In science, a spatula is a handheld tool used to transfer, scoop, and distribute solid chemicals and samples. Its most common job is moving dry powders and granular materials onto a balance for weighing, where it lets you add tiny amounts at a time for precise measurements. But spatulas show up across chemistry, biology, medicine, and pharmaceutical quality control, each field relying on slightly different designs for specific tasks.
Core Uses in Chemistry Labs
The everyday workhorse task for a lab spatula is transporting dry chemical compounds from their storage containers to a weighing vessel on a balance. Because spatulas have thin, flat or slightly curved ends, you can scoop up very small quantities of a powder and tap them out gradually. This matters when you need, say, exactly 0.25 grams of a reagent and overshooting by even a fraction would throw off your experiment.
Beyond weighing, spatulas are used to mix small amounts of solids, scrape residue from the walls of beakers or flasks, and dislodge material that has caked inside a container. If you’ve ever tried to pour a fine powder directly from one vessel to another, you know how easy it is to lose control. A spatula gives you that precision.
Types of Lab Spatulas
Not all spatulas look the same. The type you reach for depends on the size of the sample and the container you’re working with.
- Microspatulas: Thin tools with pointed ends, designed to transfer materials into small test tubes, microcentrifuge tubes, or microplates. These are the go-to for tiny quantities.
- Double-ended spatulas: Feature two different working ends, often one flat and one bent, or one rounded and one tapered. This gives you flexibility without switching tools.
- Spatula-scoops: One end is a flat spatula blade, the other is a small spoon or scoop. Useful when you need to both scrape and transfer material in the same step.
- Trough-shaped spatulas: Have a curved, channel-like profile with one rounded and one pointed end, good for loosening compacted material inside containers.
Most reusable lab spatulas are made from stainless steel, which resists heat, cold, acids, bases, and common solvents. Some are coated in PTFE (the same nonstick material found on cookware), which adds chemical resistance and prevents sticky samples from clinging to the surface. Disposable plastic or paper spatulas also exist for situations where cross-contamination between samples is a concern, since even thorough cleaning of a reusable spatula can leave traces behind.
Uses in Biology and Medicine
Spatulas aren’t limited to chemistry benches. In microbiology, they help spread bacterial cultures across agar plates or scrape colonies for transfer. In cell biology, specialized flat spatulas called cell scrapers detach adherent cells from the bottom of culture dishes.

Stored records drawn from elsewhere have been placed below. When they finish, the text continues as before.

(** The calls of a constructor that returned, stage by stage. *)
Lemma init_returned (lp vp : ndarray) (tp lr : float) (nhl ld : Z)
  (dropout : option float) (epochs : Z) (es save plot : bool)
  (s s' : ANNRegression.t) (w w' : world) :
  ANNRegression.init (Some lp) (Some vp) tp lr nhl ld dropout epochs es save
    plot s w = (Ok tt, s', w') ->
  exists mid plots p,
    trace w'
    = trace w ++ (KerasSequential :: mid ++ [RMSPropOptimizer lr; ModelCompile])
        ++ fit_calls epochs es ++ (ModelEvaluate :: ModelPredict :: plots) ++ p
    /\ Forall (in_stage Build) mid
    /\ Forall is_plot plots
    /\ (plot = false -> plots = [])
    /\ (save = true ->
        exists now,
          p = save_calls ("ann_model_" ++ timestamp now)
          /\ ANNRegression.model_name s' = Some ("ann_model_" ++ timestamp now)%string)
    /\ (save = false -> p = []).
Proof.
  unfold ANNRegression.init. intros H.
  apply bind_returns in H. destruct H as (idx & s1 & w1 & H1 & H).
  assert (W1 : w1 = w).
  { unfold py_int in H1. destruct (float_trunc _); [inversion H1; reflexivity|].
    destruct (PrimFloat.eqb _ _); discriminate H1. }
  subst w1. clear H1.
  apply bind_returns in H. destruct H as (? & s2 & w2 & H2 & H).
  apply set_self_world in H2. destruct H2 as [_ ->].
  apply bind_returns in H. destruct H as ([] & s3 & w3 & H3 & H).
  apply buildModel_returned in H3. destruct H3 as (mid & T3 & P3).
  apply bind_returns in H. destruct H as ([] & s4 & w4 & H4 & H).
  apply trainModel_returned in H4.
  apply bind_returns in H. destruct H as (rmse & s5 & w5 & H5 & H).
  apply evaluateModel_returned in H5.
  apply bind_returns in H. destruct H as ([] & s6 & w6 & H6 & H).
  apply predictWithModel_returned in H6.
  destruct H6 as (plots & T6 & P6 & N6).
  exists mid, plots.
  destruct save.
  - apply bind_returns in H. destruct H as (now & s7 & w7 & H7 & H).
    apply datetime_now_run in H7. destruct H7 as (-> & -> & T7).
    apply bind_returns in H. destruct H as (? & s8 & w8 & H8 & H).
    apply set_self_world in H8. destruct H8 as [-> ->].
    apply saveModel_returned in H. destruct H as (-> & T).
    exists (save_calls ("ann_model_" ++ timestamp (now_string (trace w6)))).
    split; [|split; [exact P3 | split; [exact P6 | split; [exact N6|]]]].
    + rewrite T, T7, T6, H5, H4, T3. unfold save_calls.
      repeat rewrite <- app_assoc. cbn [app]. reflexivity.
    + split; [|discriminate].
      intros _. exists (now_string (trace w6)). split; reflexivity.
  - apply ret_world in H. destruct H as [-> ->]. exists [].
    split; [|split; [exact P3 | split; [exact P6 | split; [exact N6|]]]].
    + rewrite T6, H5, H4, T3. repeat rewrite <- app_assoc. cbn [app].
      rewrite app_nil_r. reflexivity.
    + split; [discriminate | reflexivity].
Qed.

End ANNRegressionReturns.

(** C4: with both profiles given, the calls of [ANNRegression.__init__]
    come in four consecutive blocks: those of [buildModel], then those of
    [trainModel], then those of [evaluateModel] and [predictWithModel],
    then those of the [save_model] branch.  A call of the last block is made
    only if [save_model] is true.  When the constructor returns, every
    stage has run to its end: the first block goes from [keras.Sequential()]
    to [compile], the second is the fit asked for, the third is [evaluate],
    then [predict], then only plots (none unless [plot_results]), and the
    last is empty when [save_model] is false and otherwise is the calls of
    [saveModel] under the name made from the time of day, which is left in
    [model_name].  The split comes first: as soon as one call has been
    made, the four data attributes hold their slices. *)
Theorem ANNRegression_init_stage_order :
  forall (env : Environment) (lp vp : ndarray) (tp lr : float) (nhl ld : Z)
         (dropout : option float) (epochs : Z) (es save plot : bool)
         (s : ANNRegression.t) (w : world),
    let run := ANNRegression.init (Some lp) (Some vp) tp lr nhl ld dropout
                 epochs es save plot s w in
    exists b t e p,
      trace (world_of run) = trace w ++ b ++ t ++ e ++ p
      /\ Forall (in_stage Build) b
      /\ Forall (in_stage Training) t
      /\ Forall (in_stage Evaluation) e
      /\ Forall (in_stage Persistence) p
      /\ (p <> [] -> save = true)
      /\ (result_of run = Ok tt ->
          b <> [] /\ t <> [] /\ e <> [] /\ (save = true -> p <> []))
      /\ (result_of run = Ok tt ->
          (exists mid,
              b = KerasSequential :: mid ++ [RMSPropOptimizer lr; ModelCompile])
          /\ t = fit_calls epochs es
          /\ (exists plots,
                e = ModelEvaluate :: ModelPredict :: plots
                /\ Forall is_plot plots
                /\ (plot = false -> plots = []))
          /\ (save = true ->
              exists now,
                p = save_calls ("ann_model_" ++ timestamp now)
                /\ ANNRegression.model_name (state_of run)
                   = Some ("ann_model_" ++ timestamp now)%string)
          /\ (save = false -> p = []))
      /\ (b ++ t ++ e ++ p <> [] ->
          exists idx,
            float_trunc (split_product tp (nd_len lp)) = Some idx
            /\ ann_data_is
                 (nd_slice (Some 0) (Some idx) lp)
                 (nd_slice (Some 0) (Some idx) vp)
                 (nd_slice (Some (idx + 1)) None lp)
                 (nd_slice (Some (idx + 1)) None vp)
                 (state_of run)).
Proof.
  intros env lp vp tp lr nhl ld dropout epochs es save plot s w run.
  assert (Hsplit : forall evs, trace (world_of run) = trace w ++ evs -> evs <> [] ->
            exists idx,
              float_trunc (split_product tp (nd_len lp)) = Some idx
              /\ ann_data_is
                   (nd_slice (Some 0) (Some idx) lp)
                   (nd_slice (Some 0) (Some idx) vp)
                   (nd_slice (Some (idx + 1)) None lp)
                   (nd_slice (Some (idx + 1)) None vp)
                   (state_of run)).
  { intros evs Ht Hne.
    destruct (init_calls_after_split lp vp tp lr nhl ld dropout epochs es plot
                save s w) as (idx & Hidx).
    - fold run. rewrite Ht. intros Heq.
      rewrite <- (app_nil_r (trace w)) in Heq at 2.
      apply app_inv_head in Heq. exact (Hne Heq).
    - exists idx. split; [exact Hidx|].
      apply ANNRegression_init_split. exact Hidx. }
  destruct (result_of run) as [[]|err] eqn:Hres.
  - (* the constructor returned *)
    assert (Hrun : run = (Ok tt, state_of run, world_of run)).
    { unfold result_of, state_of, world_of in *.
      destruct run as [[r s'] w']. simpl in *. rewrite Hres. reflexivity. }
    destruct (init_returned lp vp tp lr nhl ld dropout epochs es save plot s
                (state_of run) w (world_of run) Hrun)
      as (mid & plots & p & Ht & Hmid & Hplots & Hnoplot & Hsave & Hnosave).
    exists (KerasSequential :: mid ++ [RMSPropOptimizer lr; ModelCompile]),
      (fit_calls epochs es), (ModelEvaluate :: ModelPredict :: plots), p.
    assert (Hp : Forall (in_stage Persistence) p /\ (p <> [] -> save = true)
                 /\ (save = true -> p <> [])).
    { destruct save.
      - destruct (Hsave eq_refl) as (now & -> & _).
        split; [repeat constructor|]. split; [reflexivity | discriminate].
      - rewrite (Hnosave eq_refl).
        split; [constructor|]. split; [intros H; contradiction H; reflexivity|].
        discriminate. }
    destruct Hp as (Hp1 & Hp2 & Hp3).
    split; [exact Ht|].
    split; [constructor; [reflexivity|];
            apply Forall_app; split; [exact Hmid | repeat constructor]|].
    split; [unfold fit_calls; destruct es; repeat constructor|].
    split; [constructor; [reflexivity|]; constructor; [reflexivity|];
            eapply Forall_impl; [apply is_plot_in_Evaluation | exact Hplots]|].
    split; [exact Hp1|]. split; [exact Hp2|].
    split; [intros _; split; [discriminate|];
            split; [unfold fit_calls; destruct es; discriminate|];
            split; [discriminate | exact Hp3]|].
    split.
    + intros _. split; [exists mid; reflexivity|]. split; [reflexivity|].
      split; [exists plots; repeat split; assumption|].
      split; [exact Hsave | exact Hnosave].
    + apply Hsplit. exact Ht.
  - (* a call raised *)
    destruct save.
    + destruct (init_phased_saving lp vp tp lr nhl ld dropout epochs es plot s w)
        as (blocks & Ht & HP & _).
      fold run in Ht.
      inversion HP as [|P1 b Ps1 r1 Hb H1]; subst.
      inversion H1 as [|P2 t Ps2 r2 Htr H2]; subst.
      inversion H2 as [|P3 e Ps3 r3 He H3]; subst.
      inversion H3 as [|P4 p Ps4 r4 Hp H4]; subst.
      inversion H4; subst. simpl in Ht. rewrite app_nil_r in Ht.
      exists b, t, e, p.
      split; [exact Ht|]. split; [exact Hb|]. split; [exact Htr|].
      split; [exact He|]. split; [exact Hp|]. split; [reflexivity|].
      split; [discriminate|]. split; [discriminate|].
      apply Hsplit. exact Ht.
    + destruct (init_phased_not_saving lp vp tp lr nhl ld dropout epochs es plot s w)
        as (blocks & Ht & HP & _).
      fold run in Ht.
      inversion HP as [|P1 b Ps1 r1 Hb H1]; subst.
      inversion H1 as [|P2 t Ps2 r2 Htr H2]; subst.
      inversion H2 as [|P3 e Ps3 r3 He H3]; subst.
      inversion H3; subst. simpl in Ht.
      exists b, t, e, [].
      split; [exact Ht|]. split; [exact Hb|]. split; [exact Htr|].
      split; [exact He|]. split; [constructor|].
      split; [intros H; contradiction H; reflexivity|].
      split; [discriminate|]. split; [discriminate|].
      apply Hsplit. exact Ht.
Qed.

Medicine has its own versions. In cervical screening (Pap tests), specially shaped plastic spatulas collect cell samples from the cervix. One design, the Szalay spatula, has an elongated narrow tip that reaches further into the cervical canal. Studies published in the Journal of Cytology found that this long-tipped design produced a higher proportion of satisfactory cell samples and caused significantly less contact bleeding compared to the traditional shorter-tipped Ayre spatula.
Pharmaceutical and Industrial Sampling
In pharmaceutical manufacturing, spatulas and scoops are standard tools for quality control sampling. When inspectors need to test a batch of powdered or granular product, they use a spatula to collect small portions from containers. Those portions are then blended together to create a representative sample of the whole batch. The World Health Organization includes spatulas in its official guidelines for sampling pharmaceutical products, specifying them for powdered and granular solids alongside scoops for larger volumes. V-shaped spatulas with pointed ends are also used to pierce packaging and collect samples from sealed products during pre-production or post-production testing.

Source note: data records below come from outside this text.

Lemma pseudo_labels_labels (image : Type)
  (dist_function : image * image -> list Q) (threshold_otsu : list Q -> Q)
  (first_img second_img : image) :
  pseudo_labels image dist_function threshold_otsu first_img second_img false
  = (inr (where_changed (dist_function (first_img, second_img))
            (threshold_otsu (dist_function (first_img, second_img)))),
     threshold_otsu (dist_function (first_img, second_img))).
Proof. reflexivity. Qed.

(** C7. Label building is elementwise, CHANGED where the distance is above
    the threshold and UNCHANGED elsewhere.  For thresholds [t <= t'] a
    position UNCHANGED under [t] is UNCHANGED under [t'], and a position
    CHANGED under [t'] was CHANGED under [t].  The same threshold, however
    it is written, gives the same label map. *)
Theorem where_changed_monotone (ds : list Q) (t t' : Q) (i : nat) :
  (t <= t')%Q ->
  length (where_changed ds t) = length ds /\
  (i < length ds ->
   where_changed ds t !! i
   = Some (if decide (t < distance_at ds i)%Q then CHANGED_LABEL
           else UNCHANGED_LABEL)) /\
  (where_changed ds t !! i = Some UNCHANGED_LABEL ->
   where_changed ds t' !! i = Some UNCHANGED_LABEL) /\
  (where_changed ds t' !! i = Some CHANGED_LABEL ->
   where_changed ds t !! i = Some CHANGED_LABEL) /\
  ((t == t')%Q -> where_changed ds t = where_changed ds t').
Proof.
  intros Hle. split; [apply where_changed_length|].
  split; [apply where_changed_lookup|].
  assert (i < length ds \/ length ds <= i) as [Hi|Hi] by lia.
  - rewrite !where_changed_lookup by exact Hi. split; [|split].
    + destruct (decide (t < distance_at ds i)%Q) as [Hlt|Hge];
        [discriminate|]. intros _.
      rewrite decide_False; [reflexivity|]. apply Qle_not_lt.
      apply Qnot_lt_le in Hge. by apply Qle_trans with t.
    + destruct (decide (t' < distance_at ds i)%Q) as [Hlt|Hge];
        [|discriminate]. intros _.
      rewrite decide_True; [reflexivity|]. by apply Qle_lt_trans with t'.
    + apply where_changed_threshold_eq.
  - rewrite !lookup_ge_None_2 by (rewrite where_changed_length; exact Hi).
    split; [discriminate|]. split; [discriminate|].
    apply where_changed_threshold_eq.
Qed.

(** ** The most confident positions *)

Lemma StronglySorted_app_elem {X : Type} (R : relation X) (l1 l2 : list X)
  (x y : X) :
  StronglySorted R (l1 ++ l2) -> x ∈ l1 -> y ∈ l2 -> R x y.
Proof.
  induction l1 as [|z l1 IH]; csimpl; intros Hs Hx Hy.
  - by apply elem_of_nil in Hx.
  - apply StronglySorted_inv in Hs as [Hs Hall].
    apply elem_of_cons in Hx as [->|Hx]; [|by apply IH].
    rewrite Forall_forall in Hall. apply Hall. apply elem_of_app. by right.
Qed.

Lemma take_most_confident (R : relation Q) (ds : list Q)
  (pos : list nat) (k i j : nat) :
  Transitive R ->
  Sorted R (distance_at ds <$> pos) ->
  i ∈ take k pos -> j ∈ pos -> j ∉ take k pos ->
  R (distance_at ds i) (distance_at ds j).
Proof.
  intros Htrans Hs Hi Hj Hnj.
  apply Sorted_StronglySorted in Hs; [|assumption].
  rewrite <- (take_drop k pos), fmap_app in Hs.
  rewrite <- (take_drop k pos), elem_of_app in Hj.
  destruct Hj as [Hj|Hj]; [contradiction|].
  eapply StronglySorted_app_elem; [exact Hs|..]; by apply list_elem_of_fmap_2.
Qed.


(** ** The theorems at concrete inputs *)

Lemma spatial_correction_majority_witness :
  wf_array2 tied_grid /\ (1 <= 2)%Z /\ 0 < max_r tied_grid /\
  0 < max_c tied_grid /\
  exists corrected v orig,
    spatial_correction tied_grid 2 = Ok corrected /\
    max_r corrected = max_r tied_grid /\
    max_c corrected = max_c tied_grid /\
    cell corrected (0, 0) = Some v /\
    cell tied_grid (0, 0) = Some orig /\
    kernel tied_grid 2 0 0 = clipped_window tied_grid 2 0 0 /\
    (forall l, dominant l (clipped_window tied_grid 2 0 0) -> v = l) /\
    (top_tie (clipped_window tied_grid 2 0 0) -> v = orig) /\
    ((exists l, dominant l (clipped_window tied_grid 2 0 0))
     \/ top_tie (clipped_window tied_grid 2 0 0)).
Proof.
  assert (wf_array2 tied_grid) as Hwf by reflexivity.
  assert (1 <= 2)%Z as Hrad by lia.
  assert (0 < max_r tied_grid) as Hr by (simpl; lia).
  assert (0 < max_c tied_grid) as Hc by (simpl; lia).
  repeat (split; [assumption|]).
  apply (spatial_correction_majority tied_grid 2 0 0 Hwf Hrad Hr Hc).
Defined.

Lemma spatial_correction_label_from_window_witness :
  wf_array2 tied_grid /\ (1 <= 2)%Z /\
  exists corrected,
    spatial_correction tied_grid 2 = Ok corrected /\
    (forall r c, r < max_r tied_grid -> c < max_c tied_grid ->
       exists v orig,
         cell corrected (r, c) = Some v /\
         cell tied_grid (r, c) = Some orig /\
         v ∈ clipped_window tied_grid 2 r c /\
         orig ∈ clipped_window tied_grid 2 r c) /\
    (forall v, v ∈ cells corrected -> v ∈ cells tied_grid).
Proof.
  assert (wf_array2 tied_grid) as Hwf by reflexivity.
  assert (1 <= 2)%Z as Hrad by lia.
  repeat (split; [assumption|]).
  apply (spatial_correction_label_from_window tied_grid 2 Hwf Hrad).
Defined.

Lemma spatial_correction_radius_one_witness :
  wf_array2 tied_grid /\
  spatial_correction tied_grid 1 = Ok tied_grid /\
  forall r c, r < max_r tied_grid -> c < max_c tied_grid ->
    exists v, cell tied_grid (r, c) = Some v /\
      kernel tied_grid 1 r c = [v] /\
      most_common (Counter (kernel tied_grid 1 r c)) = [(v, 1)].
Proof.
  assert (wf_array2 tied_grid) as Hwf by reflexivity.
  split; [assumption|].
  apply (spatial_correction_radius_one tied_grid Hwf).
Defined.

Lemma labels_by_percentage_stratified_witness :
  argsort_contract insertion_argsort /\
  (0 < 1 # 2)%Q /\ (1 # 2 <= 1)%Q /\
  (Z.of_nat (length (distances scenario)) < 2 ^ 53)%Z /\
  let ds := distances scenario in
  let t := threshold scenario in
  let size_n := length (filter (fun d => (d <= t)%Q) ds) in
  let size_c := length (filter (fun d => (t < d)%Q) ds) in
  exists sel_n sel_c : list nat,
    labels_by_percentage insertion_argsort scenario (1 # 2)
    = Ok (sel_n ++ sel_c,
          replicate (length sel_n) UNCHANGED_LABEL
          ++ replicate (length sel_c) CHANGED_LABEL) /\
    Z.of_nat (length sel_n)
    = Qfloor (Binary64.mul (1 # 2) (Binary64.of_int (Z.of_nat size_n))) /\
    Z.of_nat (length sel_c)
    = Qfloor (Binary64.mul (1 # 2) (Binary64.of_int (Z.of_nat size_c))) /\
    (forall i, i ∈ sel_n -> i < length ds /\ (distance_at ds i <= t)%Q) /\
    (forall i, i ∈ sel_c -> i < length ds /\ (t < distance_at ds i)%Q) /\
    Sorted Qle (distance_at ds <$> sel_n) /\
    Sorted (flip Qle) (distance_at ds <$> sel_c) /\
    ((1 # 2 == 1 # 2)%Q -> size_n = 10 -> size_c = 10 ->
     length sel_n = 5 /\ length sel_c = 5 /\ length (sel_n ++ sel_c) = 10).
Proof.
  assert (0 < 1 # 2)%Q as Hpos by reflexivity.
  assert (1 # 2 <= 1)%Q as Hle by discriminate.
  assert (Z.of_nat (length (distances scenario)) < 2 ^ 53)%Z as Hsmall
    by reflexivity.
  split; [apply insertion_argsort_contract|].
  repeat (split; [assumption|]).
  apply (labels_by_percentage_stratified insertion_argsort scenario (1 # 2)
           insertion_argsort_contract Hpos Hle Hsmall).
Defined.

Cleaning and Sterilization
A dirty spatula can ruin an experiment or contaminate a sample. The standard practice is to clean a spatula thoroughly between every use, especially when switching between different chemicals. In sterile laboratory environments, stainless steel spatulas are autoclaved, a process that uses pressurized steam to kill all microorganisms. UC San Diego’s biosafety protocols list spatulas among the items suitable for a basic gravity autoclave cycle alongside glassware and stir bars.
For situations where full sterilization isn’t practical between steps, wiping the spatula tip with 70% ethanol is effective. Research on decontamination techniques found that four to five firm wipes with an ethanol-soaked gauze eliminated tested microorganisms from spatula tips. This quick friction method is commonly used in clinical and dental settings where the same spatula contacts material repeatedly during a procedure. When even that level of risk is too high, disposable single-use spatulas eliminate the problem entirely.